Maxwell shook his head “I couldn’t say for sure, but I don’t believe it did. Certainly there were none of them around. There was no indication they had anything to do with it.”

“Professor Maxwell, have you ever seen a Wheeler?”

“Once. Several years ago. One of them spent a month or two at Time. I caught sight of it one day.”

“So you would know a Wheeler, if you saw one?”

“Yes, indeed,” said Maxwell.

“I see you started out for one of the planets in the Coonskin system.”

“There was the rumor of a dragon,” Maxwell told him. “Not substantiated. In fact, the evidence was quite sketchy. But I decided it might be worth investigating…”

Drayton cocked an eyebrow. “A dragon?” he demanded.

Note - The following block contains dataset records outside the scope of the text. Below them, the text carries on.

(** * Hymod: one time step of the kernel and its mass-balance check

    A shallow embedding of [src/models/hymod/include/Hymod.h].

    - C++ [double] is the kernel's binary64 [float] ([PrimFloat]), whose
      operations are specified by [SpecFloat] through [FloatAxioms].
    - The [double* Sr] buffers live in a flat [memory] of doubles, addressed
      by element index; [Sr[i]] is the cell at [Sr + i].
    - [hymod_state] is passed by value, [new_state] and [fluxes] by
      reference: [run] takes their prior contents and returns the new ones
      together with the memory after the writes through [new_state.Sr].
    - [std::pow] and the class [LinearReservoir] are not part of the header;
      the kernel is written over an interface [Externals] providing them. *)

From Stdlib Require Import ZArith List Lia Bool.
From Stdlib Require Import Floats.
From stdpp Require Import base tactics list functions.

#[local] Set Warnings "-inexact-float".

Local Open Scope Z_scope.

(** ** Data model *)

(** [struct hymod_params]; every field, [n] included, is a [double]. *)
Record hymod_params := {
  max_storage : float;
  a : float;
  b : float;
  Ks : float;
  Kq : float;
  n : float
}.

(** Addresses of doubles in caller-owned memory. *)
Abbreviation ptr := Z (only parsing).
Abbreviation memory := (Z -> float) (only parsing).

(** [struct hymod_state]; [Sr] points to backing storage owned by the caller. *)
Record hymod_state := {
  storage : float;
  groundwater_storage : float;
  Sr : ptr
}.

(** [struct hymod_fluxes]. *)
Record hymod_fluxes := {
  slow_flow : float;
  runnoff : float;
  et_loss : float
}.

(** [enum HyModErrorCodes]. *)
Inductive HyModErrorCodes := NO_ERROR | MASS_BALANCE_ERROR.

(** The integer a code converts to when [run] returns it as [int]. *)
Definition code_value (c : HyModErrorCodes) : Z :=
  match c with
  | NO_ERROR => 0
  | MASS_BALANCE_ERROR => 100
  end.

(** ** Conversions of the double [params.n] *)

(** [nash_cascade.resize(params.n)]: the double converts to the vector's
    size type by truncation toward zero.  The conversion is undefined for a
    NaN, an infinity or a value at or below -1; the model gives 0 there. *)
Definition resize_len (x : float) : nat :=
  match Prim2SF x with
  | S754_finite false m e => Z.to_nat (Z.shiftl (Z.pos m) e)
  | _ => 0%nat
  end.

(** [for (int i = 0; i < params.n; ++i)]: [i] converts to double for the
    comparison, so the body runs for every [i] from 0 below the ceiling of
    [params.n], and not at all when [params.n] is a NaN, zero or negative.
    For an infinite [params.n] the C loop has no last round; the model
    gives 0 there. *)
Definition loop_len (x : float) : nat :=
  match Prim2SF x with
  | S754_finite false m e => Z.to_nat (- Z.shiftl (Z.neg m) e)
  | _ => 0%nat
  end.

(** The guard of that loop, as the code evaluates it. *)
Definition loop_guard (i : nat) (x : float) : bool :=
  (PrimFloat.of_uint63 (Uint63.of_Z (Z.of_nat i)) <? x)%float.

(** [params.n] is the count [k]: both loops of the kernel over the cascade
    run [k] times, which is the case for a non-negative integer [n]. *)
Definition cascade_count (p : hymod_params) (k : nat) : Prop :=
  resize_len (n p) = k /\ loop_len (n p) = k.

(** A counted C loop [for (i = 0; i < k; ++i) body]. *)
Definition for_loop {St : Type} (k : nat) (body : nat -> St -> St) (s : St) : St :=
  fold_left (fun s i => body i s) (seq 0 k) s.

(** ** What the header takes from elsewhere *)

(** [std::pow] from <cmath> and the class [LinearReservoir] of
    LinearReservoir.hpp: its default constructor (used by [resize]), its
    four-argument constructor, [response], which returns the outflow and
    updates the reservoir, and [get_storage]. *)
Class Externals := {
  pow : float -> float -> float;
  LinearReservoir : Type;
  LinearReservoir_default : LinearReservoir;
  LinearReservoir_new : float -> float -> float -> float -> LinearReservoir;
  response : LinearReservoir -> float -> float -> float * LinearReservoir;
  get_storage : LinearReservoir -> float
}.

(** ** The mass-balance check *)

(** Assignments to single fields of the structs. *)
Definition set_storage (s : hymod_state) (v : float) : hymod_state :=
  {| storage := v; groundwater_storage := groundwater_storage s; Sr := Sr s |}.
Definition set_groundwater_storage (s : hymod_state) (v : float) : hymod_state :=
  {| storage := storage s; groundwater_storage := v; Sr := Sr s |}.
Definition set_slow_flow (f : hymod_fluxes) (v : float) : hymod_fluxes :=
  {| slow_flow := v; runnoff := runnoff f; et_loss := et_loss f |}.
Definition set_runnoff (f : hymod_fluxes) (v : float) : hymod_fluxes :=
  {| slow_flow := slow_flow f; runnoff := v; et_loss := et_loss f |}.
Definition set_et_loss (f : hymod_fluxes) (v : float) : hymod_fluxes :=
  {| slow_flow := slow_flow f; runnoff := runnoff f; et_loss := v |}.

(** The two masses [hymod_kernel::mass_check] compares, as the pair
    [(inital_mass, final_mass)] just before the comparison. *)
Definition mass_terms (params : hymod_params) (current_state : hymod_state)
    (input_flux : float) (next_state : hymod_state)
    (calculated_fluxes : hymod_fluxes) (mem : memory) : float * float :=
  let inital_mass := (storage current_state + groundwater_storage current_state)%float in
  let final_mass := (storage next_state + groundwater_storage next_state)%float in
  let '(inital_mass, final_mass) :=
    for_loop (loop_len (n params))
      (fun i '(inital_mass, final_mass) =>
         ((inital_mass + mem (Sr current_state + Z.of_nat i)%Z)%float,
          (final_mass + mem (Sr next_state + Z.of_nat i)%Z)%float))
      (inital_mass, final_mass) in
  let inital_mass := (inital_mass + input_flux)%float in
  let final_mass :=
    (final_mass + (et_loss calculated_fluxes + runnoff calculated_fluxes
                   + slow_flow calculated_fluxes))%float in
  (inital_mass, final_mass).

(** [hymod_kernel::mass_check]; [x > y] on doubles is [y <? x]. *)
Definition mass_check (params : hymod_params) (current_state : hymod_state)
    (input_flux : float) (next_state : hymod_state)
    (calculated_fluxes : hymod_fluxes) (mem : memory) : Z :=
  let '(inital_mass, final_mass) :=
    mass_terms params current_state input_flux next_state calculated_fluxes mem in
  if (0.000001 <? inital_mass - final_mass)%float
  then code_value MASS_BALANCE_ERROR
  else code_value NO_ERROR.

(** ** The kernel *)

(** What a call of [run] leaves behind: the returned [int], the objects
    behind the references [new_state] and [fluxes], and the memory. *)
Record run_result := {
  status : Z;
  out_state : hymod_state;
  out_fluxes : hymod_fluxes;
  out_mem : memory
}.

(** The caller's side of a call: its current-state object, the objects it
    passes by reference, and the memory holding the [Sr] buffers. *)
Record caller := {
  its_state : hymod_state;
  its_new_state : hymod_state;
  its_fluxes : hymod_fluxes;
  its_memory : Z -> float
}.

Section Kernel.
Context `{E : Externals}.

(** [hymod_kernel::calc_et], the stub; [et_params] is an opaque pointer. *)
Definition calc_et (soil_m : float) (et_params : ptr) : float := 0%float.

(** "initalize the nash cascade": [resize], then one assignment per slot. *)
Definition nash_init (params : hymod_params) (state : hymod_state)
    (mem : memory) : list LinearReservoir :=
  let nash_cascade := replicate (resize_len (n params)) LinearReservoir_default in
  for_loop (length nash_cascade)
    (fun i nash_cascade =>
       <[i := LinearReservoir_new (mem (Sr state + Z.of_nat i))
                (max_storage params) (Kq params) 86400%float]> nash_cascade)
    nash_cascade.

(** [for (i...) runoff = nash_cascade[i].response(runoff, dt);] where
    [response] updates the reservoir in slot [i]. *)
Definition nash_response (dt : float) (nash_cascade : list LinearReservoir)
    (runoff : float) : float * list LinearReservoir :=
  for_loop (length nash_cascade)
    (fun i '(runoff, nash_cascade) =>
       match nash_cascade !! i with
       | Some r =>
           let '(out, r') := response r runoff dt in
           (out, <[i := r']> nash_cascade)
       | None => (runoff, nash_cascade)
       end)
    (runoff, nash_cascade).

(** [for (i...) new_state.Sr[i] = nash_cascade[i].get_storage();] *)
Definition store_cascade (new_Sr : ptr) (nash_cascade : list LinearReservoir)
    (mem : memory) : memory :=
  for_loop (length nash_cascade)
    (fun i (mem : memory) =>
       match nash_cascade !! i with
       | Some r => <[new_Sr + Z.of_nat i := get_storage r]> mem
       | None => mem
       end)
    mem.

“I suppose,” said Maxwell, “that it may be hard for someone outside my field to grasp the importance of a dragon. But the fact of the matter is that there is no scrap of evidence to suggest such a creature at any time existed. This despite the fact that the dragon legend is solidly embedded in the folklore of the Earth and some of the other planets. Fairies, goblins, trolls, banshees-we have all of these, in the actual flesh, but no trace of a dragon. The funny thing about it is that the legend here on Earth is not basically a human legend. The Little Folk, as well, have the dragon legend. I sometimes think they may have been the ones who transmitted it to us. But the legend only. There is no evidence…”

He stopped, feeling a little silly. What could this stolid policeman who sat across the desk care about the dragon legend?

“I’m sorry, Inspector,” he said. “I let my enthusiasm for a favorite subject run away with me.”

“I have heard it said that the dragon legend might have risen from ancestral memories of the dinosaur.”

“I have heard it, too,” said Maxwell, “but it seems impossible. The dinosaurs were extinct long before mankind had evolved.”

“Then the Little Folk…”

“Possibly,” said Maxwell, “but it seems unlikely. I know the Little Folk and have talked with them about it. They are ancient, certainly much more ancient than we humans, but there is no indication they go back that far. Or if they do, they have no memory of it. And I would think that their legends and folk tales would easily carry over some millions of years. They are extremely long-lived, not quite immortal, but almost, and in a situation such as that, mouth-to-mouth tradition would be most persistent.”

Drayton gestured, brushing away the dragons and the Little Folk.

“You started for the Coonskin,” he said, “and you didn’t get there.”

“That is right. There was this other planet. A roofed-in, crystal planet.”

“ Crystal?”

“Some sort of stone. Quartz, perhaps. Although I can’t be sure. It could be metal. There was some metal there.”

Drayton asked smoothly. “You wouldn’t have known, when you started out, that you’d wind up on this planet?”